• [TASK DIRECTIONS]:
From the records below, transcribe exactly the lines that begin at the line with "rainfall_sum (filter is_merged_ut (rename_states" and end at the line with "rewrite (rainfall_sum_partition is_merged_ut", both included.

DATA UNDER STUDY Block Start

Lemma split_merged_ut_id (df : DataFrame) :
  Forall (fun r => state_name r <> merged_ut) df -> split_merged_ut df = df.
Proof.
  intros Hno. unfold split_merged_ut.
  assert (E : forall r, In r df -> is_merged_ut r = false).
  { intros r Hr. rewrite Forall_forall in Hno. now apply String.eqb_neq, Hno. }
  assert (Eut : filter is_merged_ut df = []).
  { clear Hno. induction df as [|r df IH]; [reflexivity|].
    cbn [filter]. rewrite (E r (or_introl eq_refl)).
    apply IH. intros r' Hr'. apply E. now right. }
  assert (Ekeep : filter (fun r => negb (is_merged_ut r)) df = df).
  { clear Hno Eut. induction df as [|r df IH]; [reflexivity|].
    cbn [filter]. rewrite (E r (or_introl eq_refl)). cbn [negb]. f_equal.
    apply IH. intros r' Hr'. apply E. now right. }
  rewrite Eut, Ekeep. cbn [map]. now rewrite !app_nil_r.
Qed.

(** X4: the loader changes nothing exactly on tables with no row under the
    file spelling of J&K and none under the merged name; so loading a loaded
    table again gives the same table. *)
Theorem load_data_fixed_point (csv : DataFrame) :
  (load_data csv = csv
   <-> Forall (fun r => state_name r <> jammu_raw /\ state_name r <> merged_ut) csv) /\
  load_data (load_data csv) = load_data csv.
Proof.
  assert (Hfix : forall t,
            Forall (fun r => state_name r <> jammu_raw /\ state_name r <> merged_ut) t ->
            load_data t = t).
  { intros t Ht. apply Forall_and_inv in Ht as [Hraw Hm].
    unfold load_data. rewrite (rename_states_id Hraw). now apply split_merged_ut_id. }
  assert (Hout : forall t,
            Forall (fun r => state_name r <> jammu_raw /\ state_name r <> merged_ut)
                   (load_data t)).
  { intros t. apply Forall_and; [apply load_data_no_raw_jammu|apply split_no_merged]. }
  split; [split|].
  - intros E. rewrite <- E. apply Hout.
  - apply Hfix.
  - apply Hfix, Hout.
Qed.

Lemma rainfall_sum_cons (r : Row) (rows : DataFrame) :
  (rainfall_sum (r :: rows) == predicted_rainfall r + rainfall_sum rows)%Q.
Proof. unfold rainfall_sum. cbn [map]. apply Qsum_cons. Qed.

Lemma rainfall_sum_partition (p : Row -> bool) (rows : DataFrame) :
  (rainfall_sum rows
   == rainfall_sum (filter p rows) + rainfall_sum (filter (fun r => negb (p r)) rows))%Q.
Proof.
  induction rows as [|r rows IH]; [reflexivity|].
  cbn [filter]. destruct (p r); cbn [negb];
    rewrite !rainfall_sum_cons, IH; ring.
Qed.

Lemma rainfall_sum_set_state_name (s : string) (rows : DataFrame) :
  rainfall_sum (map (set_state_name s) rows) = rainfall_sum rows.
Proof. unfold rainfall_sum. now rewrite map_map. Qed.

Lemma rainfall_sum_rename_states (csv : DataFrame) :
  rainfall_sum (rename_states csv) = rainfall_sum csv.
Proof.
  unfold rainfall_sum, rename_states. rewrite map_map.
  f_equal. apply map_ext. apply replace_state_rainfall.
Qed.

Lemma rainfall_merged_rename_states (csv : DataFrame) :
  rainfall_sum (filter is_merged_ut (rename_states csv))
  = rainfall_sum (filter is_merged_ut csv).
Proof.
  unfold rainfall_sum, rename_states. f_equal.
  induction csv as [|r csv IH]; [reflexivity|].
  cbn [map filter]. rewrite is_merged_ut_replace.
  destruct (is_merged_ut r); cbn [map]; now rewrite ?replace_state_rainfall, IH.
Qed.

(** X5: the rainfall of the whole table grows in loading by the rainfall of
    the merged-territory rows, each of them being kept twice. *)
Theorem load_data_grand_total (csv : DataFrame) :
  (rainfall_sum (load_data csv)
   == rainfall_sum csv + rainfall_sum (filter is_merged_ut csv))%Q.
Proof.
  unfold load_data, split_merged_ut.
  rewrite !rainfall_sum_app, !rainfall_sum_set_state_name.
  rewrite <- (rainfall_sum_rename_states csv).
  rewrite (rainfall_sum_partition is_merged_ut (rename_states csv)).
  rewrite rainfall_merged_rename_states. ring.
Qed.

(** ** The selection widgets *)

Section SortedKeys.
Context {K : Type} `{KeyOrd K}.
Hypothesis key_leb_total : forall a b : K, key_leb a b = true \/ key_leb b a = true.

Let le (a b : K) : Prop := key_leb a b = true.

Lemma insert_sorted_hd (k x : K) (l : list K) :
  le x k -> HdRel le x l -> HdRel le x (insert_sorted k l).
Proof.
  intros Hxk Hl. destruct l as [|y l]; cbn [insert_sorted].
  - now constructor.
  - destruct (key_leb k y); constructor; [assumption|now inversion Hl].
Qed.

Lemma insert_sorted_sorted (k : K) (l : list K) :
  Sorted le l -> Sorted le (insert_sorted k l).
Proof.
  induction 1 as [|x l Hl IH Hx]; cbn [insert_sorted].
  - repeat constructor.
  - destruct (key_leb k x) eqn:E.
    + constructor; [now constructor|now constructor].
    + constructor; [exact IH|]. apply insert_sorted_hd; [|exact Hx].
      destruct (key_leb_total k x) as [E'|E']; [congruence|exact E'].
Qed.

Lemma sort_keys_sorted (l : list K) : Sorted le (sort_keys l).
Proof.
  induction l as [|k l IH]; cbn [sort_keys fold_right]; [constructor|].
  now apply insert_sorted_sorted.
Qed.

DATA UNDER STUDY Block End

• [EXERCISE OUTPUT]:
  rainfall_sum (filter is_merged_ut (rename_states csv))
  = rainfall_sum (filter is_merged_ut csv).
Proof.
  unfold rainfall_sum, rename_states. f_equal.
  induction csv as [|r csv IH]; [reflexivity|].
  cbn [map filter]. rewrite is_merged_ut_replace.
  destruct (is_merged_ut r); cbn [map]; now rewrite ?replace_state_rainfall, IH.
Qed.

(** X5: the rainfall of the whole table grows in loading by the rainfall of
    the merged-territory rows, each of them being kept twice. *)
Theorem load_data_grand_total (csv : DataFrame) :
  (rainfall_sum (load_data csv)
   == rainfall_sum csv + rainfall_sum (filter is_merged_ut csv))%Q.
Proof.
  unfold load_data, split_merged_ut.
  rewrite !rainfall_sum_app, !rainfall_sum_set_state_name.
  rewrite <- (rainfall_sum_rename_states csv).
  rewrite (rainfall_sum_partition is_merged_ut (rename_states csv)).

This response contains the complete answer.